- **TASK INSTRUCTIONS**
From the entries that follow, report every line in which "reachable" occurs.

Collected data entries
(** C12: episodes end once, and a finished one is never stepped.  Along any run a slot keeps
    its binding, its executed number never falls, its episode number never falls, and within
    an episode [terminated] and [truncated] never fall back; and whenever a task asks the
    environment to step a lane, a running episode is bound to that lane. *)
Theorem finished_episodes_are_not_stepped cfg es es' :
  let l := run cfg es start in
  slots_advance (state l) (state (run cfg es' l)) ∧
  ∀ e i q pid lane, issued (sys (exec cfg e l)) = issued (sys l) ++ [(i, q)] → steps q = Some (pid, lane) →
    runs_on pid lane (state (exec cfg e l)).
Proof.
  intros l. split.
  - destruct (reachable cfg es es') as (Hi & Ht & _). eapply run_advances; [by split|apply agrees_self].
  - intros e i q pid lane Hq Hs. destruct (reachable cfg es [e]) as (Hi & Ht & _). fold l in Hi, Ht.
    change (run cfg [e] l) with (exec cfg e l) in *. set (info := info_of (history (exec cfg e l))) in *.
    destruct (exec_cases cfg info e l ltac:(by split) (agrees_self _)) as [_ [E|[(j & _ & Hm)|(f & _ & E)]]].
    + rewrite E in Hq. apply (f_equal length) in Hq. rewrite length_app in Hq. simpl in Hq. lia.
    + destruct (moved_issued _ _ _ _ _ _ Hm) as [[E _]|(q' & k & E & _ & Ha)]; rewrite E in Hq.
      * apply (f_equal length) in Hq. rewrite length_app in Hq. simpl in Hq. lia.
      * apply app_inv_head in Hq. injection Hq as -> ->. apply (allowed_steps _ _ _ Ha pid lane Hs).
    + rewrite E in Hq. simpl in Hq. apply (f_equal length) in Hq. rewrite length_app in Hq. simpl in Hq. lia.
Qed.

(** *** Order *)

(** A request identifier is used for one operation number. *)
Definition numbers_follow_ids (h : list (CommandEnvelope * option nat)) : Prop :=
  ∀ a b ca cb, h !! a = Some ca → h !! b = Some cb → c_request_id ca.1 = c_request_id cb.1 →
    c_operation_seq ca.1 = c_operation_seq cb.1.

Lemma exec_numbered cfg info n e l :
  (∀ i j, (i < n)%nat → (j < n)%nat → c_request_id (info i).1 = c_request_id (info j).1 →
    c_operation_seq (info i).1 = c_operation_seq (info j).1) →
  inv info (arrived l) (sys l) ∧ tidy info (sys l) → agrees info (exec cfg e l) → (arrived (exec cfg e l) ≤ n)%nat →
  ordered info n (sys l) → ordered info n (sys (exec cfg e l)).
Proof.
  intros Hsame Hg Ha Hn Hord. destruct (exec_cases cfg info e l Hg Ha) as [_ [E|[(j & Hj & Hm)|(f & Hf & E)]]].
  - by rewrite E.
  - pose proof (moved_state _ _ _ _ _ _ Hm) as HG. intros i Hi Hreg. destruct (decide (i = j)) as [->|Hne].
    + eapply (counted_own info); [exact HG|exact Hreg|]. by apply Hord.
    + eapply (counted_other info n Hsame i j); [done|lia|exact HG|]. apply Hord; [done|].
      destruct Hreg as (r & Hr & _). exists r. by rewrite <- (g_others _ _ _ _ _ HG i Hne).
  - rewrite E. intros i Hi Hreg. simpl in *. eapply counted_env; [apply Hf|]. apply Hord; [done|].
    destruct Hreg as (r & Hr & _). destruct (es_request _ _ (Hf (st (sys l))) i) as [E1|E1]; rewrite E1 in Hr; [by exists r|].
    destruct (requests (st (sys l)) !! i) as [r0|] eqn:E0; [|done]. by exists r0.
Qed.
Lemma run_numbered cfg info n es l :
  (∀ i j, (i < n)%nat → (j < n)%nat → c_request_id (info i).1 = c_request_id (info j).1 →
    c_operation_seq (info i).1 = c_operation_seq (info j).1) →
  inv info (arrived l) (sys l) ∧ tidy info (sys l) → agrees info (run cfg es l) → (arrived (run cfg es l) ≤ n)%nat →
  ordered info n (sys l) → ordered info n (sys (run cfg es l)).
Proof.
  intros Hsame. revert l. induction es as [|e es IH]; intros l Hg Ha Hn Hord; [done|].
  change (run cfg (e :: es) l) with (run cfg es (exec cfg e l)) in *.
  assert (agrees info (exec cfg e l)) as Ha' by exact (agrees_before cfg info es _ Ha).
  apply IH; [by apply exec_good|done|done|]. apply exec_numbered; try done.
  destruct (history_grows cfg es (exec cfg e l)) as [t Ht]. unfold arrived in *. rewrite Ht, length_app in Hn. lia.
Qed.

- **YOUR SOLUTION**
  - destruct (reachable cfg es es') as (Hi & Ht & _). eapply run_advances; [by split|apply agrees_self].
  - intros e i q pid lane Hq Hs. destruct (reachable cfg es [e]) as (Hi & Ht & _). fold l in Hi, Ht.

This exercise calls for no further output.